Behaviorisme, menjelaskan tentang kosakata kerja kerja bahasa Indonesia yang

paling sering digunakan pada anak autistik ringan. Skripsinya menggunakan teori

psikolinguistik behaviorisme oleh Watson yang mengemukakan tentang dua

prinsip yaitu recency principle (prinsip kebaruan), dan frequency principle

(prinsip frekuensi). Hasil penelitiannya menyebutkan bahwa kosakata kerja

bahasa Indonesia yang paling banyak dikuasai anak autistik ringan usia 3-15

tahun adalah kosakata kerja keadaan dibandingkan dengan kosakata proses dan

tindakan.

Beberapa tinjauan pustaka di atas merupakan sumber yang relevan untuk

dikaji dalam penelitian ini. Kajian dalam tinjauan pustaka di atas menjadi sumber

referensi bagi peneliti dalam meneliti gangguan berbahasa pada anak autisme,

terutama melihat teori-teori untuk mengkaji tentang ganggguan berbahasa dan

anak autisme. Tinjauan pustaka tersebut menunjukkan bahwa penelitian terhadap

gangguan berbahasa pada anak autisme sudah pernah dilakukan sebelumnya.
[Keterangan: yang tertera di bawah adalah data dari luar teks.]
(** The title a navigation entry gives the chapter read at position [i]. *)
Definition titleOf (entry : Ncx.TOCEntry) (i : Z) : gostring :=
  if isEmpty (Ncx.Title entry) then lit "Chapter " ++ itoa (i + 1) else Ncx.Title entry.

(** A call with [original] as the archive of the book, all else as in [w]. *)
Definition withOriginal (w : Calibre.world) (o : Ncx.epub) : Calibre.world :=
  Calibre.mkWorld (Calibre.ebookPath w) (Calibre.ebookConvert w) (Calibre.tempDir w)
                  o (Calibre.converted w) (Calibre.textOutput w).

End Invariants.
Import Invariants.

(** ** Sample inputs *)

Module Sample.

(** An archive with one content file of two anchored paragraphs. *)
Definition twoAnchors : Ncx.epub :=
  Some [ Ncx.mkZipFile (lit "OEBPS/ch1.html")
                       (Some (lit "<p id='a'>First.</p><p id='b'>Second.</p>")) ].

(** A chapter file of sixty words, and one of three. *)
Definition longText : gostring := lit "<p>" ++ concat (repeat (lit "word ") 60) ++ lit "</p>".
Definition shortText : gostring := lit "<p>Only three words</p>".

Definition navPoint (order : Z) (label src : string) : Ncx.NavPoint :=
  Ncx.mkNavPoint [] order [] (Ncx.mkNavLabel (lit label)) (Ncx.mkContent (lit src)) [].

(** A navigation document of four chapters; the third points to a file that
    the archive does not hold. *)
Definition fourChapters : Ncx.NCX :=
  Ncx.mkNCX (Ncx.mkDocTitle (lit "A Book"))
    (Ncx.mkNavMap [ navPoint 1 "Chapter 1" "ch1.html";
                    navPoint 2 "Chapter 2" "ch2.html";
                    navPoint 3 "Chapter 3" "ch3.html";
                    navPoint 4 "Chapter 4" "ch4.html" ]).

Definition book : Ncx.epub :=
  Some [ Ncx.mkZipFile (lit "toc.ncx") (Some (lit "<ncx/>"));
         Ncx.mkZipFile (lit "OEBPS/ch1.html") (Some longText);
         Ncx.mkZipFile (lit "OEBPS/ch2.html") (Some shortText);
         Ncx.mkZipFile (lit "OEBPS/ch4.html") (Some longText) ].

(** A decoder that reads every navigation file as [fourChapters]. *)
Definition decode (_ : gostring) : option Ncx.NCX := Some fourChapters.

(** A call on a book that is not an EPUB, which ebook-convert turns into
    [book]. *)
Definition world : Calibre.world :=
  Calibre.mkWorld (lit "book.mobi") (lit "/usr/bin/ebook-convert") true None (Some book) None.

(** The indices of the chapters a call returns. *)
Definition indices (r : result (list Models.Chapter)) : option (list Z) :=
  match r with
  | Ok chapters => Some (map Models.Index chapters)
  | Err _ => None
  end.


(** An EPUB whose four chapter files are all there, and a call on it that
    can convert nothing. *)
Definition fullBook : Ncx.epub :=
  Some [ Ncx.mkZipFile (lit "toc.ncx") (Some (lit "<ncx/>"));
         Ncx.mkZipFile (lit "OEBPS/ch1.html") (Some longText);
         Ncx.mkZipFile (lit "OEBPS/ch2.html") (Some longText);
         Ncx.mkZipFile (lit "OEBPS/ch3.html") (Some longText);
         Ncx.mkZipFile (lit "OEBPS/ch4.html") (Some longText) ].

Definition epubWorld : Calibre.world :=
  Calibre.mkWorld (lit "Book.EPUB") (lit "/usr/bin/ebook-convert") true fullBook None None.

End Sample.

(** * Properties *)

(** ** Strings *)

Section StringFacts.

Lemma streq_eq (a b : gostring) : streq a b = true <-> a = b.
Proof.
  revert b; induction a as [|x a IH]; intros [|y b]; simpl; split; intro H;
    try reflexivity; try discriminate.
  - apply andb_true_iff in H as [Hx Hr].
    apply Ascii.eqb_eq in Hx. apply IH in Hr. congruence.
  - injection H as -> ->. rewrite Ascii.eqb_refl. simpl. now apply IH.
Qed.

Lemma isEmpty_true (s : gostring) : isEmpty s = true <-> s = [].
Proof. destruct s; simpl; split; congruence. Qed.

Lemma isEmpty_false (s : gostring) : isEmpty s = false <-> s <> [].
Proof. destruct s; simpl; split; congruence. Qed.

Lemma HasPrefix_refl (s : gostring) : HasPrefix s s = true.
Proof. induction s; simpl; [reflexivity|]. now rewrite Ascii.eqb_refl. Qed.

Lemma HasPrefix_nil (s : gostring) : HasPrefix s [] = true.
Proof. now destruct s. Qed.

Lemma HasPrefix_app (s p : gostring) :
  HasPrefix s p = true <-> exists r, s = p ++ r.
Proof.
  revert s; induction p as [|a p IH]; intros s; simpl.
  - split; [exists s; reflexivity | intros _; apply HasPrefix_nil].
  - destruct s as [|b s]; split.
    + discriminate.
    + intros [r Hr]. discriminate.
    + simpl. intro H. apply andb_true_iff in H as [Hab Hp].
      apply Ascii.eqb_eq in Hab. apply IH in Hp as [r ->]. subst. now exists r.
    + intros [r Hr]. injection Hr as -> ->. simpl. rewrite Ascii.eqb_refl. simpl.
      apply IH. now exists r.
Qed.

Lemma HasSuffix_refl (s : gostring) : HasSuffix s s = true.
Proof. apply HasPrefix_refl. Qed.

Lemma HasSuffix_nil (s : gostring) : HasSuffix s [] = true.
Proof. apply HasPrefix_nil. Qed.

Lemma HasSuffix_app (s x : gostring) :
  HasSuffix s x = true <-> exists r, s = r ++ x.
Proof.
  unfold HasSuffix. rewrite HasPrefix_app. split; intros [r Hr].
  - exists (rev r). rewrite <- (rev_involutive s), Hr, rev_app_distr.
    now rewrite rev_involutive.
  - exists (rev r). now rewrite Hr, rev_app_distr.
Qed.

Lemma Index_eq (s sub : gostring) :
  Index s sub = if HasPrefix s sub then Some 0
                else match s with
                     | [] => None
                     | _ :: s' => option_map S (Index s' sub)
                     end.
Proof. destruct s; reflexivity. Qed.

(** An occurrence found by [Index] lies inside the string, and the pattern
    stands there. *)
Lemma Index_bound (s sub : gostring) (i : nat) :
  Index s sub = Some i -> i + length sub <= length s.
Proof.
  revert i; induction s as [|c s IH]; intros i; rewrite Index_eq;
    destruct (HasPrefix _ sub) eqn:E; try discriminate.
  - intro H; injection H as <-. apply HasPrefix_app in E as [r Hr].
    apply (f_equal (@length _)) in Hr. rewrite length_app in Hr. simpl in *. lia.
  - intro H; injection H as <-. apply HasPrefix_app in E as [r Hr].
    apply (f_equal (@length _)) in Hr. rewrite length_app in Hr. simpl in *. lia.
  - destruct (Index s sub) as [j|]; [|discriminate].
    simpl. intro H; injection H as <-. specialize (IH j eq_refl). lia.
Qed.

Lemma Index_sound (s sub : gostring) (i : nat) :
  Index s sub = Some i -> HasPrefix (skipn i s) sub = true.
Proof.
  revert i; induction s as [|c s IH]; intros i; rewrite Index_eq;
    destruct (HasPrefix _ sub) eqn:E; try discriminate.
  - intro H; injection H as <-. exact E.
  - intro H; injection H as <-. exact E.
  - destruct (Index s sub) as [j|]; [|discriminate].
    simpl. intro H; injection H as <-. now apply IH.
Qed.


Lemma slice_decompose (s : gostring) (i j : nat) :
  i <= j -> j <= length s -> s = firstn i s ++ slice s i j ++ skipn j s.
Proof.
  intros Hij Hj. unfold slice.
  rewrite <- (firstn_skipn i s) at 1. f_equal.
  rewrite <- (firstn_skipn (j - i) (skipn i s)) at 1. f_equal.
  rewrite skipn_skipn. f_equal. lia.
Qed.

Lemma slice_length (s : gostring) (i j : nat) :
  i <= j -> j <= length s -> length (slice s i j) = j - i.
Proof.
  intros Hij Hj. unfold slice. rewrite length_firstn, length_skipn. lia.
Qed.

(** [TrimLeft] removes a prefix of white space and leaves a string that
    does not start with white space. *)
Lemma TrimLeft_split (s : gostring) :
  exists p, s = p ++ TrimLeft s /\ forallb isSpace p = true.
Proof.
  induction s as [|c s [p [Hs Hp]]]; simpl.
  - now exists [].
  - destruct (isSpace c) eqn:E.
    + exists (c :: p). simpl. rewrite E, Hp. split; [now f_equal|reflexivity].
    + now exists [].
Qed.

Lemma TrimLeft_fixed (s : gostring) :
  TrimLeft s = s <-> match s with [] => True | c :: _ => isSpace c = false end.
Proof.
  destruct s as [|c s]; simpl; [tauto|].
  destruct (isSpace c) eqn:E; split; try congruence.
  intro H. exfalso.
  destruct (TrimLeft_split s) as [p [Hs _]].
  apply (f_equal (@length _)) in Hs. rewrite length_app, H in Hs. simpl in Hs. lia.
Qed.

Lemma TrimLeft_idem (s : gostring) : TrimLeft (TrimLeft s) = TrimLeft s.
Proof.
  induction s as [|c s IH]; simpl; [reflexivity|].
  destruct (isSpace c) eqn:E; [exact IH|]. simpl. now rewrite E.
Qed.


Lemma TrimRight_split (s : gostring) :
  exists q, s = TrimRight s ++ q /\ forallb isSpace q = true.
Proof.
  unfold TrimRight. destruct (TrimLeft_split (rev s)) as [p [Hs Hp]].
  exists (rev p). split.
  - rewrite <- (rev_involutive s) at 1. rewrite Hs at 1. now rewrite rev_app_distr.
  - rewrite forallb_forall in *. intros c Hc. apply Hp. now apply in_rev.
Qed.

Lemma TrimRight_idem (s : gostring) : TrimRight (TrimRight s) = TrimRight s.
Proof. unfold TrimRight. now rewrite rev_involutive, TrimLeft_idem. Qed.

(** [TrimSpace s] is what is left of [s] between a prefix and a suffix of
    white space. *)
Lemma TrimSpace_split (s : gostring) :
  exists p q, s = p ++ TrimSpace s ++ q
              /\ forallb isSpace p = true /\ forallb isSpace q = true.
Proof.
  destruct (TrimLeft_split s) as [p [Hs Hp]].
  destruct (TrimRight_split (TrimLeft s)) as [q [Ht Hq]].
  exists p, q. unfold TrimSpace. split; [|tauto].
  rewrite Hs at 1. now rewrite <- Ht.
Qed.

Lemma TrimSpace_In (s : gostring) (c : ascii) : In c (TrimSpace s) -> In c s.
Proof.
  destruct (TrimSpace_split s) as [p [q [Hs _]]]. intro H.
  rewrite Hs. apply in_or_app. right. apply in_or_app. now left.
Qed.

Lemma TrimSpace_length (s : gostring) : length (TrimSpace s) <= length s.
Proof.
  destruct (TrimSpace_split s) as [p [q [Hs _]]].
  apply (f_equal (@length _)) in Hs. rewrite !length_app in Hs. lia.
Qed.

Lemma TrimSpace_idem (s : gostring) : TrimSpace (TrimSpace s) = TrimSpace s.
Proof.
  unfold TrimSpace.
  assert (H : TrimLeft (TrimRight (TrimLeft s)) = TrimRight (TrimLeft s)).
  { apply TrimLeft_fixed.
    destruct (TrimRight_split (TrimLeft s)) as [q [Ht _]].
    pose proof (proj1 (TrimLeft_fixed (TrimLeft s)) (TrimLeft_idem s)) as Hh.
    destruct (TrimRight (TrimLeft s)) as [|c r]; [exact I|].
    rewrite Ht in Hh. exact Hh. }
  rewrite H. apply TrimRight_idem.
Qed.

Lemma forallb_isSpace_rev (s : gostring) :
  forallb isSpace (rev s) = forallb isSpace s.
Proof.
  destruct (forallb isSpace s) eqn:E.
  - rewrite forallb_forall in *. intros c Hc. apply E. now apply in_rev.
  - destruct (forallb isSpace (rev s)) eqn:E'; [|reflexivity].
    rewrite <- E. symmetry. rewrite forallb_forall in *.
    intros c Hc. apply E'. now apply in_rev in Hc.
Qed.


End StringFacts.


(** ** Navigation: flattening *)

Section Flatten.

Import Ncx.

Lemma NavPoint_induction (P : NavPoint -> Prop) :
  (forall id o c l ct children,
      Forall P children -> P (mkNavPoint id o c l ct children)) ->
  forall np, P np.
Proof.
  intros H. fix IH 1. intros [id o c l ct children]. apply H.
  induction children as [|child rest IHrest]; constructor.
  - apply IH.
  - exact IHrest.
Qed.

(** A loop that appends [f x] for each [x] in turn builds the concatenation. *)
Lemma fold_left_append {A B : Type} (f : A -> list B) (l : list A) (acc : list B) :
  fold_left (fun entries x => entries ++ f x) l acc = acc ++ flat_map f l.
Proof.
  revert acc; induction l as [|x l IH]; intros acc; simpl.
  - now rewrite app_nil_r.
  - now rewrite IH, app_assoc.
Qed.

Lemma flattenNavPoint_eq (np : NavPoint) (level : Z) :
  flattenNavPoint np level
  = entryOf np level
    :: flat_map (fun child => flattenNavPoint child (level + 1)) (Children np).
Proof.
  destruct np as [id o c l ct children]. cbn [flattenNavPoint Children].
  now rewrite fold_left_append.
Qed.

Lemma GetTOC_eq (ncx : NCX) :
  GetTOC ncx = flat_map (fun np => flattenNavPoint np 1) (NavPoints (Map ncx)).
Proof. unfold GetTOC. now rewrite fold_left_append. Qed.





End Flatten.

(** ** Content locator *)

Section Locator.

Import Ncx.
Akan tetapi penelitian tentang gangguan pembentukan afiks pada anak autisme

belum pernah ditemukan. Tinjauan pustaka di atas menjelaskan bahwa gangguan

berbahasa terjadi pada anak autisme karena adanya kerusakan syaraf otak pada

hemisfer kiri. Oleh karena itu, anak autisme dalam berbagai aspek kebahasaan

memiliki kekurangan yang beraneka ragam.